Mais je crois aussi qu'on a transformé ce film en ce qu'il n'est pas. Il s'agit d'un film de fin d'étude réalisé par une étudiante en cinéma. C'est un témoignage tournée en caméra cachée de ce qu'elle a vécue. Elle l'a tournée dans un lieu qu'elle fréquentait régulièrement. Vu la difficulté de son sujet, il est difficile de lui reprocher de ne pas s'être aventurer "en terrain inconnu" et de ne pas s'être mise plus en danger. Elle est cinéaste, pas journaliste ou chercheuse. Qu'il y ai un partie pris de lieu dans son témoignage n'est pas choquant. C'est un témoignage rien de plus et je trouve qu'elle prend beaucoup de recul par rapport à celui-ci en ayant essayé justement de ne pas le livré "brut de pomme" mais d'en faire un véritable objet cinématographique. Mais c'est bien du cinéma pas du journalisme. Ce n'est pas à mettre sur le même plan que l'excellent reportage d'Envoyé spécial sur le harcèlement de rue en Egypte (vidéo non sous-titré, désolé...) diffusé le 16 février 2012 et rediffusé en début d'été. Celui-ci donnait effectivement autant la parole à des femmes qu'à des hommes, à des femmes voilées, non voilées, religieuses (voire membre des frères musulmans), à des chercheurs, des militants et il en ressortait une impression générale parfois très différente de ce que certains témoignages laissaient supposer. Mais c'est du boulot de journaliste. Chacun son rôle. Les militantes, associations ou artistes témoignent et dénoncent. Les journalistes et chercheurs (sociologues, politologues, spécilistes du genres, géographes, ...) enquètent et étudient les phénomènes. Mais ce qui me choquent c'est qu'on demandent à une cinéaste d'expliquer un phénomène et que limite ou lui reproche de ne pas disposer de statistique sur le harcèlement de rue au niveau national belge voir européen pour prouver si oui ou non c'est un problème limité aux quartiers populaires ou si c'est un problème plus profond. Elle livre un témoignage, c'est au journaliste d'enquéter quand même... Il ne faudrait pas inverser les rôles à toujours trouver de l'information prémachée et prête à diffuser.
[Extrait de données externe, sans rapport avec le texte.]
(* ===== verification/EpochRewards.v ===== *)
(** * Epoch rewards

    Models the staking rewards of an epoch: the flat rate of bank.rs, the
    points and the redemption of inflation_rewards, and the calculation over
    all delegations of partitioned_epoch_rewards/calculation.rs, including the
    parallel accumulation.  The stake interface (how much of a delegation is
    effective in an epoch) is a parameter; a panic is [None].  The theorems:
    what is paid never exceeds what was minted for the epoch, whichever way
    the work is split over threads; points count each credit once; jailed
    validators and their delegators earn nothing. *)

From stdpp Require Import base numbers list option gmap.
From Stdlib Require Import ZArith Lia.
From S2P Require Import Prelude F64 BftTypes Slashing.
Local Open Scope Z_scope.
Local Open Scope trv1_scope.

(** ** Data *)

Record Delegation := {
  voter_pubkey : Pubkey;
  d_stake : Z;
  activation_epoch : Z;
  deactivation_epoch : Z
}.
Record Stake := { delegation : Delegation; credits_observed : Z }.
Inductive StakeStateV2 :=
  | StakeUninitialized
  | StakeInitialized
  | StakeActive (s : Stake)
  | StakeRewardsPool.

(** what the code reads of a vote account: the owner and the balance of the
    account, and its vote state; the credits of an epoch are
    [(epoch, credits at its end, credits at its start)] *)
Record VoteAccount := {
  va_owner : Pubkey;
  va_lamports : Z;
  va_node_pubkey : Pubkey;
  va_commission : Z;
  va_commission_bps : Z;
  va_credits : Z;
  va_epoch_credits : list (Z * Z * Z)
}.

Record PointValue := { pv_rewards : Z; pv_points : Z }.

Record CalculatedStakePoints := {
  points : Z;
  new_credits_observed : Z;
  force_credits_update_with_skipped_reward : bool
}.
Record CalculatedStakeRewards := { staker_rewards : Z; voter_rewards : Z; cr_credits_observed : Z }.

Inductive RedeemError := NoCreditsToRedeem | InvalidAccountData.

Definition wrapping_sub (max a b : Z) : Z := (a - b) mod (max + 1).

(** ** The rewards of an epoch *)

Definition STAKING_RATE : f64 := f64_lit 5 100.

Record EpochInflationRewards := {
  validator_rewards_lamports : Z;
  validator_rate : f64;
  foundation_rate : f64
}.

Definition epoch_duration_in_years (slots_in_epoch : Z) (slots_per_year : f64) : f64 :=
  f64_div (f64_of_Z slots_in_epoch) slots_per_year.
(* ===== verification/RewardsDistribution.v ===== *)
(** * Distribution of the epoch rewards

    Models the part of partitioned_epoch_rewards that pays what EpochRewards.v
    calculates: begin_partitioned_rewards at the first block of an epoch
    (calculation.rs), the partitions (epoch_rewards_hasher.rs), the sysvar that
    tracks the payment (sysvar.rs) and the distribution of one partition per
    block (distribution.rs), with the stake accounts of the stakes cache
    (stakes.rs, stake_account.rs).  A panic is [None].  The sysvar account is
    its decoded value, and its own balance, which covers its rent, is left out;
    so are the stakes per vote account that the stakes cache adds up.  The
    theorem follows the rewards of an epoch from the calculation to the last
    partition, with other transactions between the blocks. *)

From stdpp Require Import base numbers list option gmap.
From Stdlib Require Import ZArith Lia.
From S2P Require Import Prelude F64 BftTypes Slashing EpochRewards.
Local Open Scope Z_scope.
Local Open Scope trv1_scope.

(** ** Interfaces to code outside the sources *)

(** the sysvar of solana_epoch_rewards *)
Record EpochRewards := {
  er_distribution_starting_block_height : Z;
  er_num_partitions : Z;
  er_parent_blockhash : Hash;
  er_total_points : Z;
  er_total_rewards : Z;
  er_distributed_rewards : Z;
  er_active : bool
}.
Definition EpochRewards_default : EpochRewards := Build_EpochRewards 0 0 0 0 0 0 false.
Definition with_distributed (z : Z) (e : EpochRewards) : EpochRewards :=
  Build_EpochRewards (er_distribution_starting_block_height e) (er_num_partitions e) (er_parent_blockhash e)
    (er_total_points e) (er_total_rewards e) z (er_active e).
Definition with_active (a : bool) (e : EpochRewards) : EpochRewards :=
  Build_EpochRewards (er_distribution_starting_block_height e) (er_num_partitions e) (er_parent_blockhash e)
    (er_total_points e) (er_total_rewards e) (er_distributed_rewards e) a.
Quand au fait que ce film soit repris par les sites d'extrème droite, ce n'est à mon sens pas révélateur ni de sa qualité ni de son absence de qualité. Beaucoup de fait réel, d'oeuvres cinématographiques, de travaux d'universitaires sont partiellement ou complètement repris par les sites d'extrème droite et passer par leur prisme déformant. Il ne sert à rien de se voiler la face. Il y a des noirs, des magrébhins et des immigrées de toutes nationalités en France comme en Belgique. Donc quoi qu'on face, il y aura forcément des faits les impliquant. Et la petite manie consistant à ne retenir de l'actualité que ce qui peut avoir un rapport avec l'immigration réelle ou supposée donnera toujours des résultats (même si parfois aux travers de ce prisme déformant, il y a des erreurs et on pointe du doigt des idées reçues, des français depuis X générations, des antillais, voire même soyons fous des innocents...). Que la célèbre phrase de Michel Rocard "La France ne peut pas accueillir toute la misère du monde mais elle doit savoir en prendre fidèlement sa part" prononcée en 1990 et reprise à toutes les sauces et par toutes les sensibilités politiques ne retire rien à la justesse du propos tant qu'on s'en tient à l'intégralité de la citation. Je crois que c'est la même chose pour ce film. Son témoignage (puisque je le répète, il s'agit bien de celà) est juste dans son propos. Que l'extrème droite fasse l'analyse qu'ils en veulent. De toute façon s'ils n'utilisent pas ce film, ils trouveront bien autre chose pour s'occuper et lancer des rumeurs comme de fausses rémunérations ou je ne sait quel scandale d'état caché par le lobby maçonique/juif/communiste/homosexuel/musulman (rayer la mention inutile).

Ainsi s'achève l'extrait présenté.